Similar but nonidentical amino acid results on vascular cell adhesion molecule-1 are involved in the interaction with alpha sub(4) beta sub(1) and alpha sub(4) beta sub(7) under different activity states

The integrin receptors alpha sub(4) beta sub(1) and alpha sub(4) beta sub(7) both bind to vascular cell adhesion molecule-1 (VCAM-1). Here, we report that the amino acid residue requirements for murine VCAM-1 adhesion to murine alpha sub(4) beta sub(1) (WEHI 231) and alpha sub(4) beta sub(7) (38C13/ beta 7-transfectant) positive cells are strikingly similar but nonidentical under multiple adhesion activity states.

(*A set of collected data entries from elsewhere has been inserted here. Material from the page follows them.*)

(** [destroy_address_space] gives back exactly the frames the space owns, shared tables and
    the pages behind them are left alone. *)
Lemma destroy_frees cr3 s :
  space (Z.land cr3 PHYS_MASK) s → frees (owned s (Z.land cr3 PHYS_MASK)) s (destroy_address_space cr3 s).
Proof using H0.
  set (root := Z.land cr3 PHYS_MASK). intros Hs. unfold destroy_address_space. fold root.
  apply (frees_ext (λ g, (owned_at s root 0 g ∨ ∃ i, 1 ≤ i < 1 + Z.of_nat 511 ∧ owned_at s root i g) ∨ frame_of root = g)).
  { intros g. rewrite owned_split. unfold idx_ok. split; [intros [[Ho|(i & Hi & Ho)]|?]; [right; exists 0|right; exists i|by left]; (split; [lia|done])|].
    intros [?|(i & Hi & Ho)]; [by right|left]. destruct (decide (i = 0)) as [->|]; [by left|right; exists i; split; [lia|done]]. }
  set (s1 := if present (entry (pm s) root 0) then destroy_pml4_slot0 (entry_phys (entry (pm s) root 0)) s else s).
  eapply frees_trans; [|apply free_frees]. assert (pm s1 = pm s ∧ frees (owned_at s root 0) s s1) as [Hpm1 F1]; [|apply (frees_trans _ _ s s1); [done|]].
  - enough (frees (owned_at s root 0) s s1) as F by (split; [apply F|done]). unfold s1. destruct (present (entry (pm s) root 0)) eqn:Hb.
    2: { eapply frees_ext; [|apply frees_none]. intros g. rewrite owned_zero by done. split; [done|]. intros [? _]. congruence. }
    unfold destroy_pml4_slot0. set (pdpt := entry_phys (entry (pm s) root 0)).
    apply (frees_ext (λ g, (∃ j, 0 ≤ j < 0 + Z.of_nat 4 ∧ present (entry (pm s) pdpt j) = true ∧ in_directory s j (entry_phys (entry (pm s) pdpt j)) g) ∨ frame_of pdpt = g)).
    { intros g. rewrite owned_zero by done. cbv zeta. fold pdpt. tauto. }
    eapply frees_trans; [|apply free_frees].
    apply (frees_iter (λ j g, present (entry (pm s) pdpt j) = true ∧ in_directory s j (entry_phys (entry (pm s) pdpt j)) g)).
    intros j s' _ Hpm. by apply destroy_pd_frees.
  - clearbody s1. apply (frees_iter (owned_at s root)). intros i s' Hi Hpm. rewrite Hpm, Hpm1. fold (shared_slot i).
    destruct (shared_slot i) eqn:Hsh; [eapply frees_ext; [|apply frees_none]; intros g; split; [done|by apply shared_owned]|].
    destruct (present (entry (pm s) root i)) eqn:Hb; cbn [negb].
    + eapply frees_ext; [|apply free_table_frees]. intros g. rewrite (owned_slot s root i) by (done || lia || (unfold idx_ok; lia)). rewrite Hpm, Hpm1. tauto.
    + eapply frees_ext; [|apply frees_none]. intros g. rewrite (owned_slot s root i) by (done || lia || (unfold idx_ok; lia)). split; [done|]. intros [? _]. congruence.
Qed.

End destroy.

(** ** A new space *)

Section create.
Context {A : Type} `{FrameAllocLaws A}.
Implicit Type s : Vmm A.

(** The frames at [fs] were taken since [s0], and only they were written. *)
Record fresh_from s0 (fs : list Z) s : Prop := {
  ff_frames f : f ∈ fs → is_frame f ∧ fa_used (fa s0) (frame_of f) = false;
  ff_distinct : NoDup fs;
  ff_used g : fa_used (fa s) g = true ↔ fa_used (fa s0) g = true ∨ ∃ f, f ∈ fs ∧ frame_of f = g;
  ff_mem x : (∀ f, f ∈ fs → frame_of x ≠ frame_of f) → pm s x = pm s0 x;
  ff_regs : cr3 s = cr3 s0 ∧ g_kernel_pml4 s = g_kernel_pml4 s0;
}.

Lemma fresh_refl s : fresh_from s [] s.
Proof.
  assert (∀ f : Z, f ∉ []) as Hnil by apply not_elem_of_nil. split; [intros f Hf; by destruct (Hnil f)|apply NoDup_nil_2| |done|done].
  intros g. split; [by left|]. intros [Hu|(f & Hf & _)]; [exact Hu|by destruct (Hnil f)].
Qed.

Lemma fresh_alloc s0 fs s s' f : fresh_from s0 fs s → alloc s = Ok (s', f) → fresh_from s0 (f :: fs) s' ∧ pm s' = pm s.
Proof using H0.
  intros [Hf Hd Hu Hm [Hc Hg]] E. destruct (alloc_taken s s' f E) as [[Tf Tn Tu Tm [Tc Tg]] Hpm].
  assert (fa_used (fa s0) (frame_of f) = false ∧ ∀ f', f' ∈ fs → frame_of f' ≠ frame_of f) as [Hn0 Hnf].
  { rewrite <-!not_true_iff_false, Hu in Tn. split; [apply not_true_iff_false; intros E'; apply Tn; by left|]. intros f' Hf' E'. apply Tn. right. by exists f'. }
  split; [|done]. split.
  - intros f' [->|Hin]%elem_of_cons; auto.
  - constructor; [|done]. intros Hin. by apply (Hnf f).
  - intros g. rewrite Tu, orb_true_iff, Z.eqb_eq, Hu. split; [intros [<-|[?|(f' & ? & <-)]]|intros [?|(f' & [->|?]%elem_of_cons & <-)]].
    + right. exists f. split; [apply list_elem_of_here|done].
    + by left.
    + right. exists f'. split; [by apply list_elem_of_further|done].
    + right. by left.
    + by left.
    + right. right. by exists f'.
  - intros x Hx. rewrite Hpm. apply Hm. intros f' Hf'. apply Hx. by apply list_elem_of_further.
  - split; congruence.
Qed.

Lemma fresh_write s0 fs s m f : fresh_from s0 fs s → f ∈ fs → (∀ x, frame_of x ≠ frame_of f → m x = pm s x) → fresh_from s0 fs (with_pm m s).
Proof. intros [Hf Hd Hu Hm Hr] Hin Hw. split; [done..| |done]. intros x Hx. cbn. rewrite Hw by auto. by apply Hm. Qed.

(** Entries of the other new frames, and of everything that was in use. *)
Lemma fresh_entry s0 fs s t i : fresh_from s0 fs s → is_frame t → fa_used (fa s0) (frame_of t) = true → idx_ok i → entry (pm s) t i = entry (pm s0) t i.
Proof. intros [Hf _ _ Hm _] Ht Hu Hi. apply entry_mem_ext; [done..|]. intros x Hx. apply Hm. intros f Hin E. destruct (Hf f Hin). congruence. Qed.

By site-directed mutagenesis of domain 1 of VCAM-1, the amino acid residues on the loop between beta strands C and D (R36, Q38, D40, P42) and on the adjacent antiparallel beta strand F (L70 and T72) were required for basal level adhesion to both alpha sub(4) beta sub(1)-positive and alpha sub(4) beta sub(7)-positive cells. Mutation at two other sites, N44 (loop between beta strands C and D) and E66 (loop between beta strands E and F), specifically reduced alpha sub(4) beta sub(7)-positive cell adhesion, but not alpha sub(4) beta sub(1)-positive cell adhesion. Mutation H85A augmented alpha sub(4) beta sub(7) binding but not alpha sub(4) beta sub(1) binding. These apparent differences relate to the higher intrinsic activity state of alpha sub(4) beta sub(1) on WEHI 231 than on alpha sub(4) beta sub(7) (38C13/ beta 7-transfectant). In contrast, under higher adhesion activity states induced by either MnCl sub(2) or truncation of the beta sub(7) cytoplasmic tail, mutation of their amino acid residue D40 or L70 completely blocked cell adhesion without evidence of structural perturbation of VCAM-1. These results suggested that the two structurally discontinuous amino acid residues, the negatively charged D40 and the hydrophobic L70 adjacently located on domain 1 of VCAM-1, are essential for interaction under multiple activity states with both alpha sub(4) beta sub(1) and alpha sub(4) beta sub(7) integrin receptors.